Refugee Camp Street Networks #2: Order

I have been looking at the street networks of 7 refugee camps around the world recently. As always with cities, it is impossible to do justice to the complexity of the situation, but no reason not to start somewhere. This analysis is inspired by the paper "Entropy and order in urban street networks" by Agust Gudmundsson and Nahid Mohajeri. Looking at the distribution of the street segments' angles gives an indication of how ordered the networks are.

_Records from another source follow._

(** * Target-eye: the TargetConfig record, its validators and its mutations

    A shallow embedding of [fa_target_eye/target_config.py],
    [fa_target_eye/target_config_schema.py] and of the PUT handler of
    [fa_target_eye/rest_api.py], followed by the properties of the
    specification that concern them.

    Conventions of the embedding.
    - A Python [str] is a [string]; a character is a code point below 256.
    - A [List[str]] is a [list string].  The [labels] attribute, a
      [Dict[str, str]] that the code only looks up, updates and compares, is
      a [gmap string string]; a dict that the code iterates over (a request
      body) is the list of its items in insertion order.
    - A method that mutates [self] is a function from the state before the
      call to an outcome (a returned value or a raised exception) and the
      state after it. *)

From Stdlib Require Import Ascii NArith ZArith.
From stdpp Require Import base option list sorting strings gmap sets.

Set Warnings "-register-all".

(** ** Python built-ins used by the code *)

Module Py.

(** The exception classes the code raises or lets escape. *)
Inductive exn : Type :=
  | ValueError
  | TypeError
  | KeyError
  | IndexError
  | FileNotFoundError
  | ValidationError   (* jsonschema.ValidationError *).

Global Instance exn_eq_dec : EqDecision exn.
Proof. solve_decision. Defined.

(** The outcome of a call: a value, or an exception. *)
Inductive result (A : Type) : Type :=
  | Ok (a : A)
  | Raise (e : exn).
Global Arguments Ok {A} a.
Global Arguments Raise {A} e.

Global Instance result_ret : MRet result := fun A a => Ok a.
Global Instance result_bind : MBind result := fun A B f m =>
  match m with
  | Ok a => f a
  | Raise e => Raise e
  end.

(** A computation over a mutable state [S]: the state is threaded through,
    and the state reached when an exception is raised is kept. *)
Definition M (S A : Type) : Type := S → result A * S.

Definition ret {S A} (a : A) : M S A := fun s => (Ok a, s).
Definition raise {S A} (e : exn) : M S A := fun s => (Raise e, s).
Definition bind {S A B} (m : M S A) (f : A → M S B) : M S B := fun s =>
  match m s with
  | (Ok a, s') => f a s'
  | (Raise e, s') => (Raise e, s')
  end.
Definition get_state {S} : M S S := fun s => (Ok s, s).
Definition put_state {S} (s : S) : M S unit := fun _ => (Ok tt, s).
(** A pure, possibly failing computation run inside a stateful one. *)
Definition lift {S A} (r : result A) : M S A := fun s => (r, s).

Global Instance M_ret {S} : MRet (M S) := fun A => ret.
Global Instance M_bind {S} : MBind (M S) := fun A B f m => bind m f.

(** A computation on the first component of a pair of states. *)
Definition on_fst {S T A} (m : M S A) : M (S * T) A := fun st =>
  let '(r, s') := m st.1 in (r, (s', st.2)).

(** [for x in l: body]: the body yields [None] to go on with the next item
    and [Some v] when it executes [return v]. *)
Fixpoint for_in {S A B} (l : list A) (body : A → M S (option B)) : M S (option B) :=
  match l with
  | [] => ret None
  | x :: l' =>
      bind (body x) (fun r =>
        match r with
        | Some v => ret (Some v)
        | None => for_in l' body
        end)
  end.

(** *** Characters *)

Definition ord (c : ascii) : N := N_of_ascii c.

Definition in_range (lo hi : N) (c : ascii) : bool :=
  ((lo <=? ord c) && (ord c <=? hi))%N.

(** [c.isspace()]: the white space of Unicode among the code points below
    256: TAB, LF, VT, FF, CR, the separators FS, GS, RS and US, the space,
    NEL (0x85) and the no-break space (0xA0). *)
Definition isspace (c : ascii) : bool :=
  in_range 9 13 c || in_range 28 32 c
  || bool_decide (ord c = 133%N) || bool_decide (ord c = 160%N).

(** The ten decimal digits [0-9]. *)
Definition is_ascii_digit (c : ascii) : bool := in_range 48 57 c.

(** [c.isdigit()]: the decimal digits and, below 256, the superscript
    digits two, three (0xB2, 0xB3) and one (0xB9). *)
Definition isdigit (c : ascii) : bool :=
  is_ascii_digit c || in_range 178 179 c || bool_decide (ord c = 185%N).

Definition is_ascii_lower (c : ascii) : bool := in_range 97 122 c.
Definition is_ascii_upper (c : ascii) : bool := in_range 65 90 c.
Definition is_ascii_alpha (c : ascii) : bool :=
  is_ascii_lower c || is_ascii_upper c.

Definition LF : ascii := ascii_of_N 10.

(** *** Strings *)

Definition chars (s : string) : list ascii := String.list_ascii_of_string s.
Definition str (l : list ascii) : string := String.string_of_list_ascii l.

Definition len (s : string) : nat := String.length s.

(** [s.strip()]: white space removed at both ends. *)
Fixpoint lstrip (l : list ascii) : list ascii :=
  match l with
  | c :: l' => if isspace c then lstrip l' else l
  | [] => []
  end.
Definition rstrip (l : list ascii) : list ascii :=
  reverse (lstrip (reverse l)).
Definition strip (s : string) : string := str (rstrip (lstrip (chars s))).

(** The truth value of a string: [not s] holds of the empty string only. *)
Definition truthy (s : string) : bool :=
  match s with
  | EmptyString => false
  | String _ _ => true
  end.

(** [s[-1]] of a non-empty string, and [s[:-1]]. *)
Definition last_char (s : string) : option ascii := last (chars s).
Definition drop_last (s : string) : string :=
  str (take (length (chars s) - 1) (chars s)).

(** [s.split(sep)] for a one-character separator: never an empty list. *)
Fixpoint split (sep : ascii) (s : string) : list string :=
  match s with
  | EmptyString => [EmptyString]
  | String c s' =>
      if bool_decide (c = sep) then EmptyString :: split sep s'
      else match split sep s' with
           | w :: ws => String c w :: ws
           | [] => [String c EmptyString]
           end
  end.

(** [s.split(sep, maxsplit=1)], as the pair of its first item and of the
    list of the others (none, or the remainder after the first [sep]). *)
Fixpoint split_maxsplit1 (sep : ascii) (s : string) : string * list string :=
  match s with
  | EmptyString => (EmptyString, [])
  | String c s' =>
      if bool_decide (c = sep) then (EmptyString, [s'])
      else let '(host, rest) := split_maxsplit1 sep s' in (String c host, rest)
  end.

(** [s.isdigit()]: at least one character, and digits only. *)
Definition str_isdigit (s : string) : bool :=
  truthy s && forallb isdigit (chars s).

(** [int(s)] for a string [s] of which [isdigit] holds: the superscript
    digits are no decimal digits and raise [ValueError]. *)
Definition digit_value (c : ascii) : Z := (Z.of_N (ord c) - 48)%Z.
Definition decimal (s : string) : Z :=
  foldl (fun n c => (10 * n + digit_value c)%Z) 0%Z (chars s).
Definition int (s : string) : result Z :=
  if truthy s && forallb is_ascii_digit (chars s)
  then Ok (decimal s)
  else Raise ValueError.

(** [sorted(l)] on strings, which Python compares by code point. *)
Definition sorted (l : list string) : list string := merge_sort String.le l.

(** [list(set(l))]: the elements of the set, in the order of the set. *)
Definition set (l : list string) : gset string := list_to_set l.

(** *** Regular expressions

    [re.match] anchors a pattern at the start of the string.  A final [$]
    matches at the end of the string and also just before a line feed that
    ends the string: the text matched by the rest of the pattern is the
    string itself or the string without that line feed. *)
Definition dollar_bodies (s : string) : list string :=
  s :: (if bool_decide (last_char s = Some LF) then [drop_last s] else []).

End Py.

(** ** JSON values and the [jsonschema] keywords the schemas use

  The text that [json.dumps] produces is represented by the JSON value it
  denotes, which is what [json.loads] gives back. *)

Module Json.

Inductive value : Type :=
  | Null
  | Bool (b : bool)
  | Number (z : Z)
  | Str (s : string)
  | Array (l : list value)
  | Object (l : list (string * value)).

(** [d.get(k)] on the items of an object. *)
Fixpoint getitem (k : string) (d : list (string * value)) : option value :=
  match d with
  | [] => None
  | (k', v) :: d' => if bool_decide (k' = k) then Some v else getitem k d'
  end.

Inductive json_type : Type := string_t | array_t | object_t.

Definition has_type (t : json_type) (v : value) : bool :=
  match t, v with
  | string_t, Str _ | array_t, Array _ | object_t, Object _ => true
  | _, _ => false
  end.

(** A schema is the list of the keywords of its dict. *)
Inductive keyword : Type :=
  | description (text : string)
  | type (t : json_type)
  | minLength (n : nat)
  | minItems (n : nat)
  | maxItems (n : nat)
  | items (schema : list keyword)
  | minProperties (n : nat)
  | maxProperties (n : nat)
  | properties (ps : list (string * list keyword))
  | required (names : list string).

Definition schema : Type := list keyword.

(** One keyword against an instance.  A keyword constrains the instances
    of the type it is about and accepts all others: [minItems] and [items]
    are about arrays, [minLength] about strings, the four others about
    objects. *)
Fixpoint check (k : keyword) (v : value) {struct k} : bool :=
  match k with
  | description _ => true
  | type t => has_type t v
  | minLength n =>
      match v with Str s => bool_decide (n ≤ Py.len s) | _ => true end
  | minItems n =>
      match v with Array l => bool_decide (n ≤ length l) | _ => true end
  | maxItems n =>
      match v with Array l => bool_decide (length l ≤ n) | _ => true end
  | items sch =>
      match v with
      | Array l => forallb (fun x => forallb (fun k' => check k' x) sch) l
      | _ => true
      end
  | minProperties n =>
      match v with Object d => bool_decide (n ≤ length d) | _ => true end
  | maxProperties n =>
      match v with Object d => bool_decide (length d ≤ n) | _ => true end
  | properties ps =>
      match v with
      | Object d =>
          forallb (fun p =>
            match getitem (fst p) d with
            | Some x => forallb (fun k' => check k' x) (snd p)
            | None => true
            end) ps
      | _ => true
      end
  | required names =>
      match v with
      | Object d => forallb (fun name => bool_decide (is_Some (getitem name d))) names
      | _ => true
      end
  end.

(** [jsonschema.validate(instance, schema)] raises its [ValidationError]
    unless every keyword of the schema accepts the instance. *)
Definition is_valid (instance : value) (sch : schema) : bool :=
  forallb (fun k => check k instance) sch.

End Json.

(** ** target_config_schema.py *)

Module Schema.
Import Json.

Definition NON_EMPTY_STRING : schema := [type string_t; minLength 1].

Definition TARGETS_LIST_SCHEMA : schema :=
  [ description "[<host/IPv4/domain>:<port>, ...] to scrape for metrics";
    type array_t;
    minItems 1;
    properties [("items", NON_EMPTY_STRING)] ].

Definition LABELS_DICT_SCHEMA : schema :=
  [ description "Format of the labels object";
    type object_t;
    minProperties 2;
    properties [("job", NON_EMPTY_STRING); ("env", NON_EMPTY_STRING)];
    required ["job"; "env"] ].

Definition TARGET_CONFIG_OBJECT_SCHEMA : schema :=
  [ description "Format of the elements of the TARGET_CONFIG_FILE_SCHEMA array";
    type object_t;
    minProperties 2;
    maxProperties 2;
    properties [("targets", TARGETS_LIST_SCHEMA); ("labels", LABELS_DICT_SCHEMA)];
    required ["targets"; "labels"] ].

Definition TARGET_CONFIG_FILE_SCHEMA : schema :=
  [ description "Format of the contents of a target config file";
    type array_t;
    maxItems 1;
    minItems 1;
    items TARGET_CONFIG_OBJECT_SCHEMA ].

End Schema.

(** ** Libraries the code imports

    [validators.domain] and [validators.ipv4] of the [validators] package,
    [METRIC_LABEL_NAME_RE] of [prometheus_client] and [hashlib.md5] are not
    part of the repository: the embedding is parametric in them. *)

Class Validators : Type := {
  (** [validators.domain(host)] is truthy *)
  validators_domain : string → bool;
  (** [validators.ipv4(host)] is truthy *)
  validators_ipv4 : string → bool;
}.

Class PrometheusClient : Type := {
  (** [METRIC_LABEL_NAME_RE.match(label_name)] is a match *)
  METRIC_LABEL_NAME_RE_match : string → bool;
}.

Class Hashlib : Type := {
  (** [md5(s.encode("utf-8")).hexdigest()] *)
  md5_hexdigest : string → string;
}.

(** ** target_config.py *)

Import Py.

(** An [asyncio.Lock] is known by its identity. *)
Definition Lock : Type := nat.

Record TargetConfig : Type := mkTargetConfig {
  application : string;
  environment : string;
  targets : list string;
  labels : gmap string string;
  _filename : option string;
  _file_lock : Lock;
}.

Definition set_targets (self : TargetConfig) (v : list string) : TargetConfig :=
  mkTargetConfig (application self) (environment self) v (labels self)
                 (_filename self) (_file_lock self).
Definition set_labels (self : TargetConfig) (v : gmap string string) : TargetConfig :=
  mkTargetConfig (application self) (environment self) (targets self) v
                 (_filename self) (_file_lock self).
Definition set__filename (self : TargetConfig) (v : option string) : TargetConfig :=
  mkTargetConfig (application self) (environment self) (targets self)
                 (labels self) v (_file_lock self).

(** The items of a request dict, in insertion order. *)
Definition items : Type := list (string * string).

I compared the closeness centrality distribution of all street segments to the the closeness centrality of street segments with uncommon angles. I expected the camps to have a more strict grid in the center, with less orderly streets "growing" on the edges, because talk by Werner Schellenberg (the talk is in German) pointed out how camps rapidly grow beyond their intended size. The analysis shows that this is not the case! Taking into account all camps at once, the mean closeness distribution of irregular street segments does not differ significantly from the total mean. If we assume that streets that strictly follow a grid are the more formally planned parts, we see that irregular streets grow not only "outward", but equally grow "inward", building links close to the center of the networks! This is partly consistent with what we could expect in regular cities with expansion and densification.

street angle entropy

Zaatari has the lowest entropy in the distribution of angles; most of the streets are in a perpendicular grid. It has an unusually regular and compact network, except for the north-western part which has its own angle, but is more or less regular in itself. The result is a distinct angle distribution with three peaks. The camp's surrounding ringroad falls out of the grid which makes the mean closeness lower than the total mean. The north-western part looks like it was added in a less organised way, but according to Werner Schellenberg it was in fact build first. Al-Azraq is about 50km apart from Zaatari and has the highest angular entropy, mainly because of its separation in villages with different orientation.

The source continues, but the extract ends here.